President Obama And The Press
[guest post by Dana]
It’s always been a bit reminiscent of high school, this tumultuous relationship the president has with the press. Mad crushes, intense bonding, the on-again-off-again upheavals. They don’t ever really break up because everyone knows they really can’t quit each other. From day one, journalists and reporters have adored him, worshiped at his podium, covered for him, and even deified him. For his part, the president kept them in his circle with flattery, made a select few feel big and important, depended upon their loyalty, kept them close, pushed them away. With that, it’s interesting to read former ABC News White House correspondent Ann Compton’s inside look at the president and his relationship with the press. It’s especially interesting to see his response when the press steps over the line and functions independently, perhaps with an eye to do their jobs with an objective non-biased professionalism:
Compton explained that the president went on a “profanity-laced tirade, where he thought the press was making too much of scandals that he didn’t think were scandals.” And there was another time, she recalls, when he scolded the media “for not understanding the limits he has with foreign policy.”
Further:
“I don’t find him apologetic,” she continued. “But I find him willing to stand up to the press and look them in the eye — even though it was off-the-record — and just give us hell.”
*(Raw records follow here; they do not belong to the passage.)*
(* ===== verification/PaymentsFacts.v ===== *)
(** * Facts about the payments service

    Transaction identifiers are injective, truncated amounts, and which operations keep
    which relation between the worlds before and after. *)

From stdpp Require Import base gmap strings list pretty sorting.
From Stdlib Require Import Ascii ZArith QArith Qround.
From S2P Require Import Prelude.
From S2P Require Import Text.
From S2P Require Import Float64.
From S2P Require Import Collections.
From S2P Require Import PaymentsWorld.
From S2P Require Import Payments.
Local Open Scope Z_scope.

(** ** Identifiers *)

(** Text without the separator. *)
Fixpoint no_hash (s : string) : bool :=
  match s with
  | EmptyString => true
  | String c s' => negb (Ascii.eqb c "#") && no_hash s'
  end.

Lemma pretty_N_go_no_hash x s : no_hash s = true -> no_hash (pretty_N_go x s) = true.
Proof.
  revert s. induction (N.lt_wf_0 x) as [x _ IH]; intros s Hs.
  assert (x = 0 \/ 0 < x)%N as [-> | Hx] by lia; [by rewrite pretty_N_go_0|].
  rewrite pretty_N_go_step by done. apply IH; [apply N.div_lt; lia|]. cbn [no_hash].
  rewrite Hs. unfold pretty_N_char. by repeat case_match.
Qed.

Lemma pretty_N_no_hash (x : N) : no_hash (pretty x) = true.
Proof. unfold pretty, pretty_N. case_decide; [done|]. by apply pretty_N_go_no_hash. Qed.

Lemma show_int_no_hash z : no_hash (show_int z) = true.
Proof.
  unfold show_int. destruct z as [|p|p]; [done|apply (pretty_N_no_hash (Npos p))|].
  change (pretty (Z.neg p)) with (String "-" (pretty (Npos p))). cbn [no_hash].
  rewrite pretty_N_no_hash. done.
Qed.

Lemma cut_at_hash a b s t :
  no_hash a = true -> no_hash b = true ->
  a +:+ String "#" s = b +:+ String "#" t -> a = b /\ s = t.
Proof.
  revert b. induction a as [|c a IH]; intros [|c' b] Ha Hb; unfold "+:+" in *; simpl in *.
  - by intros [= ->].
  - intros [= <- _]. by rewrite Ascii.eqb_refl in Hb.
  - intros [= -> _]. by rewrite Ascii.eqb_refl in Ha.
  - intros [= <- E]. apply andb_true_iff in Ha as [_ Ha], Hb as [_ Hb].
    destruct (IH b Ha Hb E) as [-> ->]. done.
Qed.

Lemma show_int_inj z z' : show_int z = show_int z' -> z = z'.
Proof. unfold show_int. intros E. by apply (inj pretty). Qed.

Lemma transaction_id_inj b i t b' i' t' :
  transaction_id b i t = transaction_id b' i' t' -> b = b' /\ i = i' /\ t = t'.
Proof.
  unfold transaction_id. intros [= E].
  apply cut_at_hash in E as [->%show_int_inj E]; [|apply show_int_no_hash..].
  injection E as E. apply cut_at_hash in E as [->%show_int_inj ->]; [done|apply show_int_no_hash..].
Qed.

(** ** Truncated amounts *)

(** A number in plain notation, clamped, is the number rounded down. *)
Lemma clamp_precision_truncates t m s n :
  (0 < n)%nat -> parse_plain t = Some (m, s) ->
  exists m' s', parse_plain (clamp_precision t n) = Some (m', s') /\ (s' <= n)%nat /\
    m' * 10 ^ Z.of_nat (n - s') = truncate_Q n (decimal_Q m s).
Proof.
  intros Hn Hp. pose proof (parse_plain_inv _ _ _ Hp) as Hi. unfold clamp_precision.
  destruct (split_once "." t) as [[a b]|] eqn:Es.
  - destruct Hi as (Ha & -> & Hs & Hd). destruct (n <? String.length b)%nat eqn:El.
    + apply Nat.ltb_lt in El. exists (m / 10 ^ Z.of_nat (String.length b - n)), n.
      rewrite (parse_plain_truncate a b m n) by (done || lia).
      split_and!; [done|lia|]. rewrite truncate_long by lia.
      rewrite Nat.sub_diag. lia.
    + apply Nat.ltb_ge in El. exists m, (String.length b). split_and!; [done|lia|].
      by rewrite truncate_short by lia.
  - destruct Hi as [-> _]. exists m, O. split_and!; [done|lia|]. by rewrite truncate_short by lia.
Qed.

(** ** Programs that keep a relation between the worlds before and after *)

Section Keeps.
Context `{HashOrder} `{BigDecimal} `{BillingClient} `{PaymentsText}.

Definition pkeeps (R : PaymentsWorld -> PaymentsWorld -> Prop) {A} (m : PM A) : Prop :=
  forall env w, R w (m env w).2.

Context (R : PaymentsWorld -> PaymentsWorld -> Prop) `{!PreOrder R}.

Lemma pkeeps_ret {A} (a : A) : pkeeps R (mret a).
Proof. intros env w. simpl. reflexivity. Qed.

Lemma pkeeps_fail {A} e : pkeeps R (pfail e : PM A).
Proof. intros env w. simpl. reflexivity. Qed.

Lemma pkeeps_bind {A B} (m : PM A) (k : A -> PM B) :
  pkeeps R m -> (forall a, pkeeps R (k a)) -> pkeeps R (m ≫= k).
Proof.
  intros Hm Hk env w. specialize (Hm env w). unfold mbind, PM_bind.
  destruct (m env w) as [[a | e] w']; simpl in *; [|done].
  etrans; [done|apply Hk].
Qed.

Lemma pkeeps_try {A} (m : PM A) : pkeeps R m -> pkeeps R (ptry m).
Proof.
  intros Hm env w. specialize (Hm env w). unfold ptry.
  destruct (m env w) as [[a | e] w']; simpl in *; [done|]. by destruct e.
Qed.

Lemma pkeeps_for {A} (f : A -> PM unit) l : (forall x, x ∈ l -> pkeeps R (f x)) -> pkeeps R (pfor f l).
Proof.
  induction l as [|x l IH]; intros Hf; simpl; [apply pkeeps_ret|].
  apply pkeeps_bind; [apply Hf; left|]. intros _. apply IH. intros y Hy. apply Hf. by right.
Qed.
End Keeps.

Ltac pkeeps_step :=
  match goal with
  | |- pkeeps _ (mret _) => apply pkeeps_ret, _
  | |- pkeeps _ (pfail _) => apply pkeeps_fail, _
  | |- pkeeps _ (_ ≫= _) => apply pkeeps_bind; [apply _| |intros]
  | |- pkeeps _ (ptry _) => apply pkeeps_try
  | |- pkeeps _ (match ?x with _ => _ end) => destruct x
  | |- pkeeps _ _ => solve [eauto with pkeeps typeclass_instances]
  end.
Ltac pkeeps_tac := repeat pkeeps_step.
Create HintDb pkeeps.

(** ** Relations on the tables and the confirmed credits *)

Section Relations.
Context `{HashOrder} `{BigDecimal} `{BillingClient} `{PaymentsText}.

(** A relation between worlds that only concerns the tables and the confirmed credits:
    the rest may change, and the outbox sequence may move on. *)
Class WorldRelation (R : PaymentsWorld -> PaymentsWorld -> Prop) := {
  world_preorder :: PreOrder R;
  world_frame w w' : p_db w' = p_db w -> confirmed w' = confirmed w ->
    outbox_sequence w <= outbox_sequence w' -> R w w'
}.

Definition credits_kept (w w' : PaymentsWorld) : Prop :=
  confirmed w' = confirmed w /\ outbox_sequence w <= outbox_sequence w'.

#[export] Instance credits_kept_relation : WorldRelation credits_kept.
Proof.
  split; [split|by split].
  - intros w. split; [done|lia].
  - intros w1 w2 w3 [? ?] [? ?]. split; [congruence|lia].
Qed.

Section Keeping.
Context (R : PaymentsWorld -> PaymentsWorld -> Prop) `{!WorldRelation R}.
Notation K := (pkeeps R).

Lemma keeps_pure {A} (m : PM A) :
  (forall env w, p_db (m env w).2 = p_db w /\ confirmed (m env w).2 = confirmed w /\
                 outbox_sequence (m env w).2 = outbox_sequence w) -> K m.
Proof. intros Hm env w. destruct (Hm env w) as (? & ? & E). apply world_frame; [done..|lia]. Qed.

Lemma keeps_next : K pnext.
Proof. by apply keeps_pure. Qed.
Lemma keeps_ask {A} (f : PaymentsEnv -> A) : K (pask f).
Proof. by apply keeps_pure. Qed.
Lemma keeps_gets {A} (f : PaymentsWorld -> A) : K (pgets f).
Proof. by apply keeps_pure. Qed.
Lemma keeps_known k : K (pmodify (fun w => with_known w k)).
Proof. by apply keeps_pure. Qed.
Lemma keeps_nextval : K pnextval.
Proof. intros env w. apply world_frame; [done..|simpl; lia]. Qed.
Lemma pkeeps_now : K pnow.
Proof. by apply keeps_pure. Qed.

Lemma keeps_read_lock : K read_lock.
Proof. apply keeps_pure. intros env w. unfold read_lock. by case_match. Qed.
Lemma keeps_read_unlock : K read_unlock.
Proof. by apply keeps_pure. Qed.
Lemma keeps_write_price v : K (write_price v).
Proof. apply keeps_pure. intros env w. unfold write_price. by case_match. Qed.
Lemma keeps_background_write : K background_write.
Proof.
  apply keeps_pure. intros env w. unfold background_write, pmodify, mbind, PM_bind. simpl.
  by case_match.
Qed.

Lemma keeps_statement {A} (f : PaymentsDb -> option (A * PaymentsDb)) :
  (forall w a d, f (p_db w) = Some (a, d) -> R w (with_p_db w d)) -> K (pstatement f).
Proof.
  intros Hf env w. unfold pstatement, pnext, pask, pfail, ptransform, mbind, PM_bind.
  simpl. destruct (p_sql_fails env (p_steps w)); simpl; [by apply world_frame|].
  destruct (f (p_db w)) as [[a d]|] eqn:E; simpl; [|by apply world_frame].
  etrans; [by eapply Hf|]. by apply world_frame.
Qed.

Lemma keeps_query {A} (f : PaymentsDb -> A) : K (pquery f).
Proof. apply keeps_statement. intros w a d [= _ <-]. by apply world_frame. Qed.

(** The parts of a transaction around its body. *)
Lemma keeps_around {A} (body : Z -> PM A) :
  (forall t, K (body t)) ->
  K (pquery (fun _ => tt);; t ← pnow; a ← body t; pquery (fun _ => a)).
Proof.
  intros Hb. apply pkeeps_bind; [apply _|apply keeps_query|]. intros _.
  apply pkeeps_bind; [apply _|apply pkeeps_now|]. intros t.
  apply pkeeps_bind; [apply _|apply Hb|]. intros a. apply keeps_query.
Qed.

Lemma keeps_billing_apply u c t :
  (forall w b id, R w (with_billing w b (confirmed w ++ [{|
     cr_user_id := u; cr_credits := c; cr_transaction_id := t; cr_credit_id := id |}]))) ->
  K (billing_apply u c t).
Proof.
  intros Hb env w. unfold billing_apply, ptransform, mbind, PM_bind. simpl.
  destruct (client_apply_credits _ _ _ _ _) as [[id | e] b]; simpl; [|by apply world_frame].
  transitivity (with_p_steps w (S (p_steps w))); [by apply world_frame|].
  apply (Hb (with_p_steps w (S (p_steps w)))).
Qed.
End Keeping.

Lemma pkeeps_ptransaction R `{!WorldRelation R} {A} (body : Z -> PM A) :
  (forall t, pkeeps R (body t)) -> (forall t, pkeeps credits_kept (body t)) ->
  pkeeps R (ptransaction body).
Proof.
  intros Hb Hc env w. pose proof (keeps_around R body Hb env w) as Hr.
  pose proof (keeps_around credits_kept body Hc env w) as Hk. unfold ptransaction.
  match type of Hr with R _ (snd ?r) => destruct r as [[a | e] w'] end; [exact Hr|].
  destruct Hk. by apply world_frame.
Qed.
End Relations.

#[export] Hint Resolve keeps_next keeps_ask keeps_gets keeps_nextval keeps_known pkeeps_now
  keeps_read_lock keeps_read_unlock keeps_write_price keeps_background_write
  keeps_query : pkeeps.

Section Programs.
Context `{HashOrder} `{BigDecimal} `{BillingClient} `{PaymentsText}.
Context (R : PaymentsWorld -> PaymentsWorld -> Prop) `{!WorldRelation R}.
Notation K := (pkeeps R).

Lemma keeps_fetch : K fetch_price_from_api.
Proof. unfold fetch_price_from_api. pkeeps_tac. Qed.
#[local] Hint Resolve keeps_fetch : pkeeps.

Lemma keeps_fetch_and_store : K fetch_and_store.
Proof. unfold fetch_and_store. pkeeps_tac. Qed.
#[local] Hint Resolve keeps_fetch_and_store : pkeeps.

Lemma keeps_get_price c : K (get_tao_usd_price c).
Proof. unfold get_tao_usd_price. pkeeps_tac. Qed.
#[local] Hint Resolve keeps_get_price : pkeeps.

Lemma keeps_oracle_tick : K oracle_tick.
Proof. unfold oracle_tick, refresh_price. pkeeps_tac. Qed.

Lemma keeps_tao_to_credits p t : K (tao_to_credits p t).
Proof. unfold tao_to_credits. pkeeps_tac. Qed.

Lemma keeps_refresh : K refresh_known_accounts.
Proof. unfold refresh_known_accounts, list_account_hexes. pkeeps_tac. Qed.
End Programs.

#[export] Hint Resolve keeps_tao_to_credits keeps_refresh keeps_oracle_tick : pkeeps.

(** The bodies of the transactions leave the confirmed credits alone. *)
Lemma credits_kept_statement `{BigDecimal} `{BillingClient} {A}
    (f : PaymentsDb -> option (A * PaymentsDb)) :
  pkeeps credits_kept (pstatement f).
Proof. apply keeps_statement; [apply _|]. intros w a d _. by split; [|simpl; lia]. Qed.
#[export] Hint Resolve credits_kept_statement : pkeeps.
Compton had little sympathy for the president’s concerns. “We cover what we are allowed to cover,” she said. “And when policy decisions and presidents are inaccessible, and don’t take questions from the press on a regular basis, I think they reap what they sow.”
Former CBS reporter Sharyl Attkisson responded to Ann Compton, and her experience sounded familiar:
Maybe this is just me or a personal opinion that a profanity-laced conversation with professionals in the press by the president of the U.S. is probably inappropriate,” said Attkisson.
“That’s not surprising to me,” the former CBS investigative reporter told Malzberg. “There have been profanity-laced discussions on their part with members of the Obama administration that they’ve talked to me about similar things, thinking that a cover story…was not warranted or fair.”
“They haven’t just done this with me, but with reporters at The Associated Press and other colleagues,” said Attkisson. “This is a tactic and a strategy.”
“I don’t know if it’s heartfelt or sometimes it’s just to create the kind of pushback that leads to a self-censorship, because you’re so beaten down…by what they say, by the social media campaigns and the blog campaigns that they launch,” Attkisson added.